Closed jonahbron closed 5 years ago
@alshakero I'm willing to implement this feature if you think you'd merge it in.
The only requirement of this library, other than that it works, is performance. We use it in a performance-critical way. And adding features that slow it down, that don't comply with the RFC, is not part of our strategy.
Is that a definite "no"? In case you're undecided, I don't think it would introduce a substantial impact on performance, especially if it's made an optional setting.
And there's nothing non-compliant about patches that can undo a change. It would emit a pair of patches every change, instead of a single patch. One patch that can change the model state from the old to the new, and one patch that can change the model state from the new to the old.
Thanks for active participation in this open source project.
This proposal would change the nature of this project from single-purpose to multi-purpose, which I think is not desired
My advice is to create a fork of it, call it like ReverseJSONPatcherProxy
. It would perform only the reverse patches. Then you can put both proxies on your objects.

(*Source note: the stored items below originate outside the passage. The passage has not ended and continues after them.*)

(** * Soteria: topic authorization engine

    A shallow embedding of the topic manager ([internal/topics]) and of the
    ACL entry point ([internal/authenticator]) of Soteria, with the
    properties of its specification stated over the embedding.

    Go strings are byte strings: [string] (a list of [ascii]).  Go maps
    with string keys are [gmap string _]; reading [m[k]] on a missing key
    gives the zero value of the element type. *)

From Stdlib Require Import ZArith Ascii String List Bool Lia.
From stdpp Require Import base option list gmap strings fin_maps.

Local Open Scope string_scope.

(* ------------------------------------------------------------------ *)
(** ** Go's [strings] package, as far as the topic manager uses it     *)
(* ------------------------------------------------------------------ *)

Module strings.

(** [strings.HasPrefix(s, prefix)]. *)
Fixpoint HasPrefix (s prefix : string) : bool :=
  match prefix with
  | EmptyString => true
  | String p prefix' =>
      match s with
      | EmptyString => false
      | String c s' => if Ascii.eqb c p then HasPrefix s' prefix' else false
      end
  end.

(** [s[n:]] for [n <= len(s)]. *)
Fixpoint drop (n : nat) (s : string) : string :=
  match n with
  | O => s
  | S n' => match s with
            | EmptyString => EmptyString
            | String _ s' => drop n' s'
            end
  end.

(** [strings.TrimPrefix(s, prefix)]: [s] without the leading [prefix];
    [s] unchanged when it does not start with [prefix]. *)
Definition TrimPrefix (s prefix : string) : string :=
  if HasPrefix s prefix then drop (String.length prefix) s else s.

(** [strings.Split(s, sep)] for a one-byte separator: the substrings
    between the separators, [1 + count] of them. *)
Fixpoint Split (s : string) (sep : ascii) : list string :=
  match s with
  | EmptyString => [EmptyString]
  | String c s' =>
      if Ascii.eqb c sep then EmptyString :: Split s' sep
      else match Split s' sep with
           | [] => [String c EmptyString]
           | w :: ws => String c w :: ws
           end
  end.

End strings.

(* ------------------------------------------------------------------ *)
(** ** [pkg/acl]: access types                                         *)
(* ------------------------------------------------------------------ *)

Module acl.

(** Modelled from the spec: the package [pkg/acl] that declares
    [AccessType] and its constants.  The specification's data model gives
    the enumeration Publish, Subscribe, PublishSubscribe (wildcard) and
    Unset, the sentinel default, which is the value a Go map lookup yields
    for a missing key. *)
Inductive AccessType : Type :=
  | Unset
  | Sub
  | Pub
  | PubSub.

#[global] Instance AccessType_eq_dec : EqDecision AccessType.
Proof. solve_decision. Defined.

(** Go's [==] on access types. *)
Definition eqb (a b : AccessType) : bool := bool_decide (a = b).

End acl.

(* ------------------------------------------------------------------ *)
(** ** Go's [text/template], the fragment topic templates use          *)
(* ------------------------------------------------------------------ *)

Module template.

(** A parsed template is a sequence of nodes: literal text, and field
    actions [{{.a}}] or chains [{{.a.b}}]. *)
Inductive Node : Type :=
  | TextNode (text : string)
  | FieldNode (ident : string) (rest : list string).

Definition Template : Type := list Node.

(** Execution errors ("can't evaluate field X in type string"). *)
Inductive ExecError : Type :=
  | CantEvaluateField (field : string).

(** What is printed for a value that is not there. *)
Definition noValue : string := "<no value>".

(** Evaluating a field action on data of type [map[string]string], with
    the default [missingkey] option: the first identifier indexes the map.
    A key that is missing gives no value, and so does every further
    identifier applied to it: the action prints [<no value>] and is no
    error.  A key that is present gives its string; a further identifier
    applied to a string is an error, a string having no fields. *)
Definition evalField (data : gmap string string) (ident : string)
    (rest : list string) : string + ExecError :=
  match data !! ident with
  | None => inl noValue
  | Some v =>
      match rest with
      | [] => inl v
      | f :: _ => inr (CantEvaluateField f)
      end
  end.

(** [Execute] walks the nodes in order, appending to the writer, and
    stops at the first error; what was written before stays written. *)
Fixpoint walk (nodes : Template) (data : gmap string string)
    (writer : string) : string * option ExecError :=
  match nodes with
  | [] => (writer, None)
  | TextNode text :: nodes' => walk nodes' data (writer ++ text)
  | FieldNode ident rest :: nodes' =>
      match evalField data ident rest with
      | inl v => walk nodes' data (writer ++ v)
      | inr e => (writer, Some e)
      end
  end.

Definition Execute (t : Template) (writer : string)
    (data : gmap string string) : string * option ExecError :=
  walk t data writer.

End template.

(* ------------------------------------------------------------------ *)
(** ** [crypto/md5], [strconv.Itoa] and [fmt.Sprintf("%x", _)]         *)
(* ------------------------------------------------------------------ *)

Module md5.

Local Open Scope Z_scope.

(** 32-bit words are [Z] reduced modulo [2^32]. *)
Definition w32 (x : Z) : Z := x mod 4294967296.

Definition add32 (x y : Z) : Z := w32 (x + y).

Definition not32 (x : Z) : Z := 4294967295 - x.

Definition rotl32 (x c : Z) : Z :=
  w32 (Z.lor (Z.shiftl x c) (Z.shiftr x (32 - c))).

(** Per-round shift amounts. *)
Definition shifts : list Z :=
  [7; 12; 17; 22; 7; 12; 17; 22; 7; 12; 17; 22; 7; 12; 17; 22;
   5; 9; 14; 20; 5; 9; 14; 20; 5; 9; 14; 20; 5; 9; 14; 20;
   4; 11; 16; 23; 4; 11; 16; 23; 4; 11; 16; 23; 4; 11; 16; 23;
   6; 10; 15; 21; 6; 10; 15; 21; 6; 10; 15; 21; 6; 10; 15; 21].

(** The sine table: [floor (2^32 * abs (sin (i + 1)))]. *)
Definition sines : list Z :=
  [0xd76aa478; 0xe8c7b756; 0x242070db; 0xc1bdceee;
   0xf57c0faf; 0x4787c62a; 0xa8304613; 0xfd469501;
   0x698098d8; 0x8b44f7af; 0xffff5bb1; 0x895cd7be;
   0x6b901122; 0xfd987193; 0xa679438e; 0x49b40821;
   0xf61e2562; 0xc040b340; 0x265e5a51; 0xe9b6c7aa;
   0xd62f105d; 0x02441453; 0xd8a1e681; 0xe7d3fbc8;
   0x21e1cde6; 0xc33707d6; 0xf4d50d87; 0x455a14ed;
   0xa9e3e905; 0xfcefa3f8; 0x676f02d9; 0x8d2a4c8a;
   0xfffa3942; 0x8771f681; 0x6d9d6122; 0xfde5380c;
   0xa4beea44; 0x4bdecfa9; 0xf6bb4b60; 0xbebfbc70;
   0x289b7ec6; 0xeaa127fa; 0xd4ef3085; 0x04881d05;
   0xd9d4d039; 0xe6db99e5; 0x1fa27cf8; 0xc4ac5665;
   0xf4292244; 0x432aff97; 0xab9423a7; 0xfc93a039;
   0x655b59c3; 0x8f0ccc92; 0xffeff47d; 0x85845dd1;
   0x6fa87e4f; 0xfe2ce6e0; 0xa3014314; 0x4e0811a1;
   0xf7537e82; 0xbd3af235; 0x2ad7d2bb; 0xeb86d391].

Definition nthZ (l : list Z) (i : Z) : Z := nth (Z.to_nat i) l 0.

(** Little-endian bytes of a word, and back. *)
Definition le_bytes (n : nat) (x : Z) : list Z :=
  map (fun k => Z.land (Z.shiftr x (8 * Z.of_nat k)) 255) (seq 0 n).

Fixpoint le_word (bs : list Z) : Z :=
  match bs with
  | [] => 0
  | b :: bs' => b + 256 * le_word bs'
  end.

(** The message followed by the bit [1], zeros up to 56 modulo 64 bytes,
    and the bit length in 8 little-endian bytes. *)
Definition pad (msg : list Z) : list Z :=
  let len := Z.of_nat (List.length msg) in
  let zeros := Z.to_nat ((55 - len) mod 64) in
  msg ++ [128] ++ repeat 0 zeros ++ le_bytes 8 ((8 * len) mod 2 ^ 64).

(** Cuts a list into consecutive pieces of [n] elements; the fuel is the
    number of pieces at most. *)
Fixpoint chunks {A} (fuel n : nat) (l : list A) : list (list A) :=
  match fuel with
  | O => []
  | S fuel' =>
      match l with
      | [] => []
      | _ => firstn n l :: chunks fuel' n (skipn n l)
      end
  end.

Record state : Type := mkState { sa : Z; sb : Z; sc : Z; sd : Z }.

Definition init : state :=
  mkState 0x67452301 0xefcdab89 0x98badcfe 0x10325476.

(** One of the 64 operations on a block of 16 words. *)
Definition round (M : list Z) (st : state) (i : Z) : state :=
  let '(mkState A B C D) := st in
  let '(F, g) :=
    if i <? 16 then (Z.lor (Z.land B C) (Z.land (not32 B) D), i)
    else if i <? 32 then
      (Z.lor (Z.land D B) (Z.land (not32 D) C), (5 * i + 1) mod 16)
    else if i <? 48 then (Z.lxor B (Z.lxor C D), (3 * i + 5) mod 16)
    else (Z.lxor C (Z.lor B (not32 D)), (7 * i) mod 16) in
  let F' := add32 (add32 (add32 F A) (nthZ sines i)) (nthZ M g) in
  mkState D (add32 B (rotl32 F' (nthZ shifts i))) B C.

Definition block (st : state) (bytes : list Z) : state :=
  let M := map le_word (chunks 16 4 bytes) in
  let st' := fold_left (round M) (map Z.of_nat (seq 0 64)) st in
  mkState (add32 (sa st) (sa st')) (add32 (sb st) (sb st'))
          (add32 (sc st) (sc st')) (add32 (sd st) (sd st')).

Or, I think this library could accept a PR that adds target, key, newValue, oldValue
arguments to the generate callback allowing you to extend it with custom functionality.
WDYT?
@warpech I've decided to go in another direction to solve this problem on my end, but I do like your idea of extending with a callback.
Is there any interest in adding undo capability to this utility? In my particular case, it would be super useful if I could get not only the patch that represents the change that was made, but also a patch that has the ability to revert that patch. This would allow me to build undo/redo stacks on a whole document tree.